-------- The data --------
(** The numbers of the enumeration. *)
Definition code (e : Type_) : Z :=
  match e with
  | None_ => 0
  | Unknown => 1
  | LogInitFopen => 2
  | LogInitMutexCreate => 3
  | SignalsInitSigaction => 4
  | DeviceUnregistered => 5
  | ShutdownRequested => 6
  | ConnectAlreadyExists => 256
  | ConnectBootstrapFailed => 257
  | ConnectInvalidParameters => 258
  | ConnectNotRegistered => 259
  | ConnectTimeout => 260
  | ConnectNetworkError => 261
  | ConnectResponseParseFailed => 262
  | ConnectUnknownError => 263
  | ConnectMemoryConnectFail => 264
  | ConnectNotAllowed => 265
  | ConnectSecureConnectionFailed => 266
  | ConnectDnsResolvingFailed => 267
  | ConnectorFailedToReadCredentials => 268
  | ConnectorInvalidCredentials => 269
  | ConnectorFailedToStoreCredentials => 270
  | UpdateWarningCertificateNotFound => 512
  | UpdateWarningIdentityNotFound => 513
  | UpdateWarningCertificateInvalid => 514
  | UpdateWarningSignatureInvalid => 515
  | UpdateWarningVendorMismatch => 516
  | UpdateWarningClassMismatch => 517
  | UpdateWarningDeviceMismatch => 518
  | UpdateWarningURINotFound => 519
  | UpdateWarningRollbackProtection => 520
  | UpdateWarningAuthorizationRejected => 521
  | UpdateWarningAuthorizationUnavailable => 522
  | UpdateWarningUnknown => 523
  | UpdateErrorWriteToStorage => 524
  | UpdateWarningNoActionRequired => 525
  | UpdateErrorUserActionRequired => 526
  | UpdateFatalRebootRequired => 527
  | UpdateErrorInvalidHash => 528
  | UpdateWarningBadKeytable => 529
  | UpdateCertificateInsertion => 530
  | UpdateErrorConnection => 531
  | EnrollmentErrorBase => 768
  | EnrollmentErrorEnd => 769
  end.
--------
__What the task requires__:
Both the first line of the records above and the line containing "ConnectorFailedToReadCredentials => 268" are to be transcribed exactly, together with every line between them, and nothing else.

__Task response__:
(** The numbers of the enumeration. *)
Definition code (e : Type_) : Z :=
  match e with
  | None_ => 0
  | Unknown => 1
  | LogInitFopen => 2
  | LogInitMutexCreate => 3
  | SignalsInitSigaction => 4
  | DeviceUnregistered => 5
  | ShutdownRequested => 6
  | ConnectAlreadyExists => 256
  | ConnectBootstrapFailed => 257
  | ConnectInvalidParameters => 258
  | ConnectNotRegistered => 259
  | ConnectTimeout => 260
  | ConnectNetworkError => 261
  | ConnectResponseParseFailed => 262
  | ConnectUnknownError => 263
  | ConnectMemoryConnectFail => 264
  | ConnectNotAllowed => 265
  | ConnectSecureConnectionFailed => 266
  | ConnectDnsResolvingFailed => 267
  | ConnectorFailedToReadCredentials => 268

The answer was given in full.